- **Work to be completed**: Determine the number of lines in the entries below in which the word "AverageAccuracyNA" appears, and reply with that number only.

═══ Records to process

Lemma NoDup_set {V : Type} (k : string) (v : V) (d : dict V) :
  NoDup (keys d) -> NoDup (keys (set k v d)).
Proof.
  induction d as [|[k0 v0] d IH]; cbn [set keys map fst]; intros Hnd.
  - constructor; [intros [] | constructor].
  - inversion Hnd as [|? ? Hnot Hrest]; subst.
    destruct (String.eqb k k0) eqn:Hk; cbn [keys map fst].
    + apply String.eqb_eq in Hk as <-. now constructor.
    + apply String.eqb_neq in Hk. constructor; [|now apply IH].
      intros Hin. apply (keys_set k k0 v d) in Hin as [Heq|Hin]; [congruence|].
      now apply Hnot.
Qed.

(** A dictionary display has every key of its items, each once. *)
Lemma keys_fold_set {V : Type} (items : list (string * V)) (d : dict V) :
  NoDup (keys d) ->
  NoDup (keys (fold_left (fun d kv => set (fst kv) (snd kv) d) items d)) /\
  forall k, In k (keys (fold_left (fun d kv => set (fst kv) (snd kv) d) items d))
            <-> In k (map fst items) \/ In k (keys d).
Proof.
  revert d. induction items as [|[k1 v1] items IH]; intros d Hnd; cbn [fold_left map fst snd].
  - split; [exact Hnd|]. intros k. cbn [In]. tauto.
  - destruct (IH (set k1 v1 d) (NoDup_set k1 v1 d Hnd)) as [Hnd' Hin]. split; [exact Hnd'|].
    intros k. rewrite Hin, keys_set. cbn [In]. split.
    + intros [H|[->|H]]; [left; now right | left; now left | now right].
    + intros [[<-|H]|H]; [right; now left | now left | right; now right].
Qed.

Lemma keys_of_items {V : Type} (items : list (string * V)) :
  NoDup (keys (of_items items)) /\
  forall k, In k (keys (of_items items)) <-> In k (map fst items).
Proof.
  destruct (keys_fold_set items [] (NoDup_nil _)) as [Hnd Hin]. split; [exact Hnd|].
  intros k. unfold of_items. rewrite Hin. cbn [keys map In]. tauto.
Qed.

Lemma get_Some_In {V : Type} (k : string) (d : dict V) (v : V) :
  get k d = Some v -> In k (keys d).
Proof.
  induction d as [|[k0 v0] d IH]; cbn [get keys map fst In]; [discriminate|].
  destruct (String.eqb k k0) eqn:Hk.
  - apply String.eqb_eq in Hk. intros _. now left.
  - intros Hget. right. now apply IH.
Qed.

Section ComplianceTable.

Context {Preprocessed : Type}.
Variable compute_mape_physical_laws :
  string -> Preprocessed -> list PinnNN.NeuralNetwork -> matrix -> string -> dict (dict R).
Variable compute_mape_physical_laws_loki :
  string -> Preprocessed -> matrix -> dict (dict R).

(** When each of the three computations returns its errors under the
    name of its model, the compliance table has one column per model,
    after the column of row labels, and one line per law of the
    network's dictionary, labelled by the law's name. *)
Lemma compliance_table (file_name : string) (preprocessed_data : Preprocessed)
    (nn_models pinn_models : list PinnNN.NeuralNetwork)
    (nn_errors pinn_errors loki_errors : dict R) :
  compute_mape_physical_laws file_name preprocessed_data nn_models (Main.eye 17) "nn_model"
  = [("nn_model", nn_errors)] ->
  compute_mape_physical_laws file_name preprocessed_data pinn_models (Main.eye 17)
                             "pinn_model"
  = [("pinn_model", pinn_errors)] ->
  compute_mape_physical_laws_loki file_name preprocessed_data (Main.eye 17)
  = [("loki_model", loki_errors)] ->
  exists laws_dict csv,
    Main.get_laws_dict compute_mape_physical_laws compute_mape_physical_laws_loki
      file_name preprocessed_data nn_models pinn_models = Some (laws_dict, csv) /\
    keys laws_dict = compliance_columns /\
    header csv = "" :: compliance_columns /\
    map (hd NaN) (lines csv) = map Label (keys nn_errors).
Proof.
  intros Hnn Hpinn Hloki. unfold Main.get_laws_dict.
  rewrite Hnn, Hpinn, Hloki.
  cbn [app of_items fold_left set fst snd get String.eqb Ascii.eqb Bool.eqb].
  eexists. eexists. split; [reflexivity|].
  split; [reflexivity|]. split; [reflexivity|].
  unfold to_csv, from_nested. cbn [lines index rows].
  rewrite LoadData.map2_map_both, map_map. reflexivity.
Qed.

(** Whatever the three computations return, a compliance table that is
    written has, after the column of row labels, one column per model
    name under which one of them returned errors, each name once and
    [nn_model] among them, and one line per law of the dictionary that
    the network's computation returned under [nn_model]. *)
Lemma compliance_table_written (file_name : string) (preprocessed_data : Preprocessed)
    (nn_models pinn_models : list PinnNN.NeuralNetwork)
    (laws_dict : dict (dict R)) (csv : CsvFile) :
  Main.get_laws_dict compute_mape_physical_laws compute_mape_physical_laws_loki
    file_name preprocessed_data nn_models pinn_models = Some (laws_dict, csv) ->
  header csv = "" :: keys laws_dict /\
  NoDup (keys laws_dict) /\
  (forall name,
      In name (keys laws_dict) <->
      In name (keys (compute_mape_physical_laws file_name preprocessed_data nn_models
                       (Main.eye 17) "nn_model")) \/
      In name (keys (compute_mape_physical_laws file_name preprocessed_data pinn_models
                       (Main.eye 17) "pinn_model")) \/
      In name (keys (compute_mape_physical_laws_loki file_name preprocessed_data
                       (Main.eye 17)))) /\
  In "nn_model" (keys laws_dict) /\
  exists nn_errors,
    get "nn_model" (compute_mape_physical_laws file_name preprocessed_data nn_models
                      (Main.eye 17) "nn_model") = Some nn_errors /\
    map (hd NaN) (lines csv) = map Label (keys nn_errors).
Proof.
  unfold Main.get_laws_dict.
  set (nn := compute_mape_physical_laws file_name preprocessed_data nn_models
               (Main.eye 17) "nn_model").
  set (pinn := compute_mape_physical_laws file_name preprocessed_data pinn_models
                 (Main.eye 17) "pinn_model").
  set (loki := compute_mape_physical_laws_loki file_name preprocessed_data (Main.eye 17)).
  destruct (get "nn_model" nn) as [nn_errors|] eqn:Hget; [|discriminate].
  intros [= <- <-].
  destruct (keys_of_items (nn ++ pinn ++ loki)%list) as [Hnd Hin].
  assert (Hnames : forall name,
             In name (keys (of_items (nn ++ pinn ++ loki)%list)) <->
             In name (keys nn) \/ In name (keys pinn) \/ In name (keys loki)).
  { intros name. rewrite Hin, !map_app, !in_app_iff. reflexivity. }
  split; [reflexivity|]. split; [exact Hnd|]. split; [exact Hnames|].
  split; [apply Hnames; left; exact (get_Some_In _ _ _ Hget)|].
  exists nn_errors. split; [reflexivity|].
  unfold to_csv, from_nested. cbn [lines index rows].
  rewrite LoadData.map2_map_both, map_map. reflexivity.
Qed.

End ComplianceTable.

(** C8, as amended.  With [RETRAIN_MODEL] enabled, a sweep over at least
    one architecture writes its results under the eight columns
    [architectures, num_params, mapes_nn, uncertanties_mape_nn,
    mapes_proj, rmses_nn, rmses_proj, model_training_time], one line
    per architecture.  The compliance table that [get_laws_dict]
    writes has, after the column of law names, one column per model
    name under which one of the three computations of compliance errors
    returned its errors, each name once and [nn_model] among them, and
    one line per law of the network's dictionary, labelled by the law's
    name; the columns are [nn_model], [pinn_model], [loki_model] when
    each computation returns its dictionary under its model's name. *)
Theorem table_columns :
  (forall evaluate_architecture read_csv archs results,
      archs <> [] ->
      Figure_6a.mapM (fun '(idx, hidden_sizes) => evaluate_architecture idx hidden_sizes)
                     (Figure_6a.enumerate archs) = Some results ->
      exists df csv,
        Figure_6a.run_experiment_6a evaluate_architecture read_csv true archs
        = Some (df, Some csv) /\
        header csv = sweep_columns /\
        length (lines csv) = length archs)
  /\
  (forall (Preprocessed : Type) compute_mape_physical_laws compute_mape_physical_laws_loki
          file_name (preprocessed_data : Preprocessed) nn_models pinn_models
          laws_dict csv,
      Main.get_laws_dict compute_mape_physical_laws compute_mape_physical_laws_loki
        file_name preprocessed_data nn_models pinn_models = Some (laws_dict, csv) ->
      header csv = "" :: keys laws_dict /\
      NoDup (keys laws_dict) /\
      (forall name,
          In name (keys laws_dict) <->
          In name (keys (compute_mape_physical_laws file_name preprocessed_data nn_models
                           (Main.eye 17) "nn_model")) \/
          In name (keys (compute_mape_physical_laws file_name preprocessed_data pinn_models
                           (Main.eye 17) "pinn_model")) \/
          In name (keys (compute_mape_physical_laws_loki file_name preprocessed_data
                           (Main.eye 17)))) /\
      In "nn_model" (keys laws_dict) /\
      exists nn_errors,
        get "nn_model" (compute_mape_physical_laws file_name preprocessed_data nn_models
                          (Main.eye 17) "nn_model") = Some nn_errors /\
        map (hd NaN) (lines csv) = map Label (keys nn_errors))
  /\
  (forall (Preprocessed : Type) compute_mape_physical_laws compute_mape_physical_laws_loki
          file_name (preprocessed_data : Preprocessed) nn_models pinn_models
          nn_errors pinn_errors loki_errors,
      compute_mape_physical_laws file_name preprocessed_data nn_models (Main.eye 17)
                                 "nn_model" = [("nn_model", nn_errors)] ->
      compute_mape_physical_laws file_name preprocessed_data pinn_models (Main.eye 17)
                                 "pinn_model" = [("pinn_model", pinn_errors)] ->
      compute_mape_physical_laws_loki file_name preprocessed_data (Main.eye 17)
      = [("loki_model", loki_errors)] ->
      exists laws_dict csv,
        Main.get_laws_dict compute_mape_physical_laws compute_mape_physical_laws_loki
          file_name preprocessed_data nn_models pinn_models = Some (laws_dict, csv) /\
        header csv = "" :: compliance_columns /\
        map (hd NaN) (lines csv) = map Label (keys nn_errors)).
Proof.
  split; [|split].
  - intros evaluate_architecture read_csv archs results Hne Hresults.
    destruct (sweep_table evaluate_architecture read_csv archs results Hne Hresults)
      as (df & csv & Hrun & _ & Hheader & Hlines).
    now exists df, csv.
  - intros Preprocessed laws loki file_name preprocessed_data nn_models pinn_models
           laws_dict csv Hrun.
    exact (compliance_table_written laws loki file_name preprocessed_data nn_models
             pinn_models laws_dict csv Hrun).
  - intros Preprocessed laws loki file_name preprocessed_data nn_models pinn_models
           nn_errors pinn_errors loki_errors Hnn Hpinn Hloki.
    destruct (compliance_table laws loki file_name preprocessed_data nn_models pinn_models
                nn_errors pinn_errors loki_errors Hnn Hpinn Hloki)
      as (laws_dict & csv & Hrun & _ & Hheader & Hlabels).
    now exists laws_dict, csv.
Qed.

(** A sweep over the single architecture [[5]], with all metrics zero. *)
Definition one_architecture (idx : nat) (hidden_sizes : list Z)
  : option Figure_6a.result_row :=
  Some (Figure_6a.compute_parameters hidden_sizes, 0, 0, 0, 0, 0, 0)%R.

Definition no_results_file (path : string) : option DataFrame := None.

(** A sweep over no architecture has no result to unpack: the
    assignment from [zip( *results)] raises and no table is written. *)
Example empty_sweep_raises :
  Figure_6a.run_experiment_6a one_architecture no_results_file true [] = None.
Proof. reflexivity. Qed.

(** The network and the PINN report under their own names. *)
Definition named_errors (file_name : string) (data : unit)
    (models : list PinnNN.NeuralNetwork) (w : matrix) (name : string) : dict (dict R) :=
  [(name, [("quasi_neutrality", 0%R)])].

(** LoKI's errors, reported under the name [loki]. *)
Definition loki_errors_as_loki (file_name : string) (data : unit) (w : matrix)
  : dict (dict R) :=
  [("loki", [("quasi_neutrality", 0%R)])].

══════
═══ Records to process

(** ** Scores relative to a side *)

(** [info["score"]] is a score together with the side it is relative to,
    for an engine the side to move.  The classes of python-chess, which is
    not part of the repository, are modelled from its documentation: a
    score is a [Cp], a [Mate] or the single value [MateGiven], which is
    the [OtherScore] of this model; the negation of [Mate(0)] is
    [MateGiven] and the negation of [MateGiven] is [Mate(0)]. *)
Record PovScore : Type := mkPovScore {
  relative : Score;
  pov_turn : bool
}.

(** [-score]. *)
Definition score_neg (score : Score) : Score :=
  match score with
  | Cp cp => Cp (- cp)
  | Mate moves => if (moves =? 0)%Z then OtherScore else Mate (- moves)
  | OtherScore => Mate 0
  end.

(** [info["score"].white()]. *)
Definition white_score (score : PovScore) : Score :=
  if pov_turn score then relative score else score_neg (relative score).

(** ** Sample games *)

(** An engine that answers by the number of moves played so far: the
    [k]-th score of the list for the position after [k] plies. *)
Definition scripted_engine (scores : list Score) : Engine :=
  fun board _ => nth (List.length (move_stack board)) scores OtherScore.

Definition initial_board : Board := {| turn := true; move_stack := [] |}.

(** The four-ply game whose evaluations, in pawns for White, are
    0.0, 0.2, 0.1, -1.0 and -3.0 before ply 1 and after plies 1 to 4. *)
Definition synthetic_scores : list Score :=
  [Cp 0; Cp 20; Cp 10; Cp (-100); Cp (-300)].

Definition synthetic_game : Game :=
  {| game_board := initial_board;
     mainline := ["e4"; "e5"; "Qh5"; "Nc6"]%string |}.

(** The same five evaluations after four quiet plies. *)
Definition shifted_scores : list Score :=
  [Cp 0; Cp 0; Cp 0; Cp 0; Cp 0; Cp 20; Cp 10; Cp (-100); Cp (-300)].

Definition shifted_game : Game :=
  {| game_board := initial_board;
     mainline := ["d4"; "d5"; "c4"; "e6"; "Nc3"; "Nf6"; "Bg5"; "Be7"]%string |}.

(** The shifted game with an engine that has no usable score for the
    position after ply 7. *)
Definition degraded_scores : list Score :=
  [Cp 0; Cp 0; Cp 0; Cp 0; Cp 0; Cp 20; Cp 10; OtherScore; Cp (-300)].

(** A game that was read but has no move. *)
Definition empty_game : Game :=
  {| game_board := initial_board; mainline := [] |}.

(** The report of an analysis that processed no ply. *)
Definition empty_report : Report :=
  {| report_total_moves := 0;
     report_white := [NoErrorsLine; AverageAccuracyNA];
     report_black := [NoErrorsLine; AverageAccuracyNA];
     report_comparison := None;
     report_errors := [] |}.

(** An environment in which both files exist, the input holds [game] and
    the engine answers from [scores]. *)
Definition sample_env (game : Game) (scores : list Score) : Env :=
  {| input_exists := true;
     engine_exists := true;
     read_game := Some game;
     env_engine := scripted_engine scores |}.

══════

- **Result of the exercise**: 2